64 bit also includes access to more registers and better handling of some computationally intense processes. Given development focus  and performance enhancements, I would simply use 64 bit if you can.

----------

## evoweiss

Hi all,

 *khayyam wrote:*   

> You will need to enable CONFIG_HIGHMEM4G in the kernel, if its not already, and the 3G/1G split (the default) is also probably what you want.
> 
> 

 

Thanks for the speedy reply. 

First, I only have a 32 bit machine, so I don't think running a 64 bit linux system would make sense, unless they're something I'm missing. 

Second, CONFIG_HIGHMEM4G appears to be set to compile in the kernel.

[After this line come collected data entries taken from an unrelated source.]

Lemma free_cons sep b piece : free sep (b :: piece) → starts_with sep ((b :: piece) ++ sep) = false ∧ free sep piece.
Proof. intros H. split; [by apply (H 0%nat); cbn; lia|]. intros i Hi. apply (H (S i)). cbn. lia. Qed.

Section split.
Context (sep : bytes) (Hsep : sep ≠ []).

Lemma sep_positive : (0 < length sep)%nat.
Proof. destruct sep; [done|cbn; lia]. Qed.

(** Reading up to the next separator. *)
Lemma split_piece piece : ∀ fuel current rest, free sep piece → (length (piece ++ sep ++ rest) < fuel)%nat →
  ∃ fuel', (length rest < fuel')%nat ∧
    split_from fuel sep current (piece ++ sep ++ rest) = (current ++ piece) :: split_from fuel' sep [] rest.
Proof.
  pose proof sep_positive. induction piece as [|b piece IH]; intros fuel current rest Hf Hl; destruct fuel as [|fuel]; try lia;
    cbn [split_from app].
  - rewrite starts_with_app, drop_app_length, (app_nil_r current). exists fuel. split; [|done].
    cbn [app] in Hl. rewrite length_app in Hl. lia.
  - apply free_cons in Hf as [Hb Hf].
    assert (E : starts_with sep (b :: piece ++ sep ++ rest) = false).
    { rewrite <- Hb. change (b :: piece ++ sep ++ rest) with ((b :: piece) ++ sep ++ rest). rewrite app_assoc.
      apply starts_with_more. rewrite length_app. lia. }
    rewrite E. destruct (IH fuel (current ++ [b]) rest Hf) as (fuel' & Hf' & Es); [cbn in Hl; lia|].
    exists fuel'. split; [done|]. rewrite Es. by rewrite <- app_assoc.
Qed.

(** The last piece. *)
Lemma split_last piece : ∀ fuel current, free sep piece → (length piece < fuel)%nat → split_from fuel sep current piece = [current ++ piece].
Proof.
  pose proof sep_positive. induction piece as [|b piece IH]; intros fuel current Hf Hl; destruct fuel as [|fuel]; try lia; cbn [split_from].
  - unfold starts_with. rewrite take_nil, bool_decide_false by done. by rewrite app_nil_r.
  - apply free_cons in Hf as [Hb Hf].
    assert (E : starts_with sep (b :: piece) = false).
    { destruct (starts_with sep (b :: piece)) eqn:E; [|done]. rewrite starts_with_more in Hb; [congruence|].
      apply bool_decide_eq_true in E. rewrite <- E, length_take. lia. }
    rewrite E, IH; [|done|cbn in Hl; lia]. by rewrite <- app_assoc.
Qed.

(** Joining pieces with separators, [sep.join(pieces)], and splitting. *)
Fixpoint join_pieces (first : bytes) (pieces : list bytes) : bytes :=
  match pieces with [] => first | p :: pieces' => first ++ sep ++ join_pieces p pieces' end.

Lemma split_join first pieces : free sep first → Forall (free sep) pieces → bytes_split sep (join_pieces first pieces) = first :: pieces.
Proof.
  intros Hf Hp. unfold bytes_split. set (fuel := S _). assert (Hl : (length (join_pieces first pieces) < fuel)%nat) by (subst fuel; lia).
  clearbody fuel. revert fuel first Hf Hl. induction Hp as [|p pieces Hfp Hp IH]; intros fuel first Hf Hl; cbn [join_pieces] in *.
  - by rewrite split_last.
  - destruct (split_piece first fuel [] (join_pieces p pieces) Hf Hl) as (fuel' & Hl' & ->). by rewrite (IH fuel' p).
Qed.
End split.

(** ** PEM files *)

Definition PEM_CERTIFICATE_MARKER : bytes := ascii_bytes "-----BEGIN CERTIFICATE-----".

(** [load_pem_private_key] gives an RSA or an EC key, or a key of another kind
    ([None]); [read_bytes] is the file system's. *)
Class PemLibrary `{TlsPrimitives} : Type := {
  Certificate : Type;
  load_pem_x509_certificate : bytes → result Certificate;
  public_bytes_der : Certificate → bytes;
  load_pem_private_key : bytes → result (option SigningKey);
  read_bytes : str → result bytes }.

Section pem.
Context `{HT : TlsPrimitives} `{HP : !PemLibrary}.

(** [split_pem_chain] *)
Definition split_pem_chain (data : bytes) : result (list Certificate) :=
  mapM_result (λ block, load_pem_x509_certificate (PEM_CERTIFICATE_MARKER ++ block)) (drop 1 (bytes_split PEM_CERTIFICATE_MARKER data)).

(** [load_pem_certificates] *)
Definition load_pem_certificates (path : str) : result (list bytes) :=
  data ← read_bytes path; certificates ← split_pem_chain data; Ok (map public_bytes_der certificates).

(** [load_credentials] *)
Definition load_credentials (certificate private_key : str) : result (list bytes * SigningKey) :=
  chain ← load_pem_certificates certificate;
  data ← read_bytes private_key;
  key ← load_pem_private_key data;
  match key with None => Raise (ValueError "private key must be RSA or EC") | Some k => Ok (chain, k) end.
Lemma findall_w_runs (s cur : pystr) :
  Forall (fun ch => word_char ch = true) cur ->
  Forall (fun w => w <> [] /\ Forall (fun ch => word_char ch = true) w)
         (findall_w cur s) /\
  concat (findall_w cur s) = rev cur ++ filter word_char s.
Proof.
  revert cur. induction s as [|ch s IH]; intros cur Hcur; simpl.
  - destruct cur as [|c cur]; simpl.
    + split; [constructor | reflexivity].
    + split.
      * constructor; [|constructor]. split.
        -- intros E. apply (f_equal (@length N)) in E.
           rewrite length_app in E. simpl in E. lia.
        -- apply (Forall_rev Hcur).
      * now rewrite !app_nil_r.
  - destruct (word_char ch) eqn:Ech.
    + destruct (IH (ch :: cur)) as [H1 H2]; [now constructor|].
      split; [exact H1|]. rewrite H2. simpl. now rewrite <- app_assoc.
    + destruct (IH []) as [H1 H2]; [constructor|].
      destruct cur as [|c cur].
      * split; [exact H1 | rewrite H2; reflexivity].
      * split.
        -- constructor; [|exact H1]. split.
           ++ intros E. apply (f_equal (@length N)) in E.
              simpl in E. rewrite length_app in E. simpl in E. lia.
           ++ apply (Forall_rev Hcur).
        -- simpl concat. rewrite H2. reflexivity.
Qed.

(** Every token of [re.findall] is a non-empty run of word characters,
    and the tokens laid end to end are the word characters of the text in
    their order: no character is lost, added or moved. *)
Theorem findall_w_spec (s : pystr) :
  Forall (fun w => w <> [] /\ Forall (fun ch => word_char ch = true) w)
         (findall_w [] s) /\
  concat (findall_w [] s) = filter word_char s.
Proof. apply (findall_w_runs s). constructor. Qed.

Lemma findall_w_break (s1 s2 cur : pystr) (ch : N) :
  word_char ch = false ->
  findall_w cur (s1 ++ ch :: s2) = findall_w cur s1 ++ findall_w [] s2.
Proof.
  intros Hch. revert cur. induction s1 as [|x s1 IH]; intros cur; simpl.
  - rewrite Hch. now destruct cur.
  - destruct (word_char x).
    + apply IH.
    + destruct cur; simpl; now rewrite IH.
Qed.

(** When the space is no word character, the tokens of the pooled text
    are the tokens of the single texts one after the other: joining never
    glues the last word of a memo to the first word of the next. *)
Theorem findall_w_join (texts : list pystr) :
  word_char 32%N = false ->
  findall_w [] (join_space texts) = flat_map (findall_w []) texts.
Proof.
  intros Hsp. induction texts as [|t rest IH]; [reflexivity|].
  destruct rest as [|t' rest].
  - simpl. now rewrite app_nil_r.
  - change (join_space (t :: t' :: rest))
      with (t ++ 32%N :: join_space (t' :: rest)).
    rewrite findall_w_break by exact Hsp. rewrite IH. reflexivity.
Qed.

Lemma Counter_complete (ws : list pystr) (t : pystr) :
  In t ws -> In (t, count_occ pystr_eq_dec ws t) (Counter ws).
Proof.
  intros Ht. destruct (Counter_keys ws) as (_ & Hin & _).
  apply Hin in Ht. apply in_map_iff in Ht.
  destruct Ht as ([t' n] & E & Hn). simpl in E. subst t'.
  destruct (Counter_In _ _ _ Hn) as (_ & -> & _). exact Hn.
Qed.

Lemma counter_add_total (w : pystr) (c : list (pystr * nat)) :
  list_sum (map snd (counter_add w c)) = S (list_sum (map snd c)).
Proof.
  induction c as [|[k n] c IH]; simpl; [reflexivity|].
  destruct (pystr_eqb k w); simpl; [reflexivity|]. rewrite IH. lia.
Qed.

Lemma Counter_total (ws : list pystr) :
  list_sum (map snd (Counter ws)) = length ws.
Proof.
  induction ws as [|w ws IH] using rev_ind; [reflexivity|].
  rewrite Counter_snoc, counter_add_total, IH, length_app. simpl. lia.
Qed.

Lemma list_sum_perm (l1 l2 : list nat) :
  Permutation l1 l2 -> list_sum l1 = list_sum l2.
Proof. induction 1; simpl; lia. Qed.

(** No token stands twice on the keyword table. *)
Theorem word_counts_distinct (all_text : pystr) :
  NoDup (map fst (word_counts all_text)).
Proof.
  unfold word_counts, most_common. rewrite <- firstn_map.
  apply NoDup_firstn.
  eapply Permutation_NoDup.
  - symmetry. apply Permutation_map. apply sort_desc_perm.
  - apply Counter_keys.
Qed.

(** The table is the top of the frequency list: a kept word that is not
    on it occurs no more often than any token that is, and when the table
    has fewer than 30 entries every kept word is on it. *)
Theorem word_counts_top (all_text t : pystr) :
  In t (words all_text) ->
  In (t, count_occ pystr_eq_dec (words all_text) t) (word_counts all_text) \/
  ((30 <= length (word_counts all_text))%nat /\
   forall e, In e (word_counts all_text) ->
             (count_occ pystr_eq_dec (words all_text) t <= snd e)%nat).
Proof.
  intros Ht. apply Counter_complete in Ht.
  set (c := count_occ pystr_eq_dec (words all_text) t) in *.
  set (sorted := sort_desc (Counter (words all_text))).
  assert (Hin : In (t, c) sorted).
  { eapply Permutation_in; [symmetry; apply sort_desc_perm | exact Ht]. }
  assert (Hs : StronglySorted
                 (ranked_before (fun t => first_index t (words all_text)))
                 sorted).
  { apply sort_desc_sorted.
    apply (@StronglySorted_map_inv _ _
             (fun a b => (first_index a (words all_text) <
                          first_index b (words all_text))%nat) fst).
    apply Counter_keys. }
  unfold word_counts, most_common. fold sorted.
  rewrite <- (firstn_skipn 30 sorted) in Hin, Hs.
  apply in_app_or in Hin. destruct Hin as [Hin|Hin]; [now left|].
  right. split.
  - rewrite length_firstn.
    destruct (Nat.le_gt_cases 30 (length sorted)) as [|Hlt]; [lia|].
    rewrite skipn_all2 in Hin by lia. destruct Hin.
  - intros e He. apply StronglySorted_app_inv in Hs.
    destruct Hs as (_ & _ & Hcross).
    apply (ranked_before_count (Hcross e (t, c) He Hin)).
Qed.

(** The counts on the table never add up to more than the number of kept
    words, and they add up to exactly that number when the table has
    fewer than 30 entries. *)
Theorem word_counts_total (all_text : pystr) :
  (list_sum (map snd (word_counts all_text)) <= length (words all_text))%nat /\
  ((length (word_counts all_text) < 30)%nat ->
   list_sum (map snd (word_counts all_text)) = length (words all_text)).
Proof.
  set (sorted := sort_desc (Counter (words all_text))).
  assert (Htot : list_sum (map snd sorted) = length (words all_text)).
  { rewrite <- Counter_total. apply list_sum_perm, Permutation_map.
    apply sort_desc_perm. }
  unfold word_counts, most_common. fold sorted.
  rewrite <- (firstn_skipn 30 sorted) in Htot.
  rewrite map_app, list_sum_app in Htot. clearbody sorted.
  split; [lia|].
  intros Hlt. rewrite length_firstn in Hlt.
  rewrite skipn_all2 in Htot by lia.
  change (list_sum (map snd (@nil (pystr * nat)))) with 0%nat in Htot. lia.
Qed.

Lemma word_counts_nil (all_text : pystr) :
  word_counts all_text = [] <-> words all_text = [].
Proof.
  unfold word_counts, most_common.
  set (c := Counter (words all_text)).
  assert (Hlen : length (sort_desc c) = length c)
    by apply Permutation_length, sort_desc_perm.
  assert (Hc : c = [] <-> words all_text = []).
  { unfold c. split.
    - intros E. pose proof (Counter_total (words all_text)) as Ht.
      rewrite E in Ht. simpl in Ht.
      destruct (words all_text); [reflexivity | discriminate].
    - intros ->. reflexivity. }
  rewrite <- Hc. clearbody c.
  destruct c as [|e c]; destruct (sort_desc _) as [|e' l];
    simpl in *; try discriminate; split; trivial; discriminate.
Qed.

The output of free -h is as follows:

```

             total       used       free     shared    buffers     cached                                                                                                                                      

Mem:          3.6G       2.1G       1.5G         0B       412M       1.3G                                                                                                                                      

-/+ buffers/cache:       368M       3.2G                                                                                                                                                                       

Swap:         494M         0B       494M                                                                                                                                                                       

Total:        4.1G       2.1G       2.0G

```

I take it this means it worked.

Best,

Alex

----------

## NeddySeagoon

evoweiss,

This means you can see about 3.6G of your 4G memory.  The rest has vanished under the memory mapped IO space.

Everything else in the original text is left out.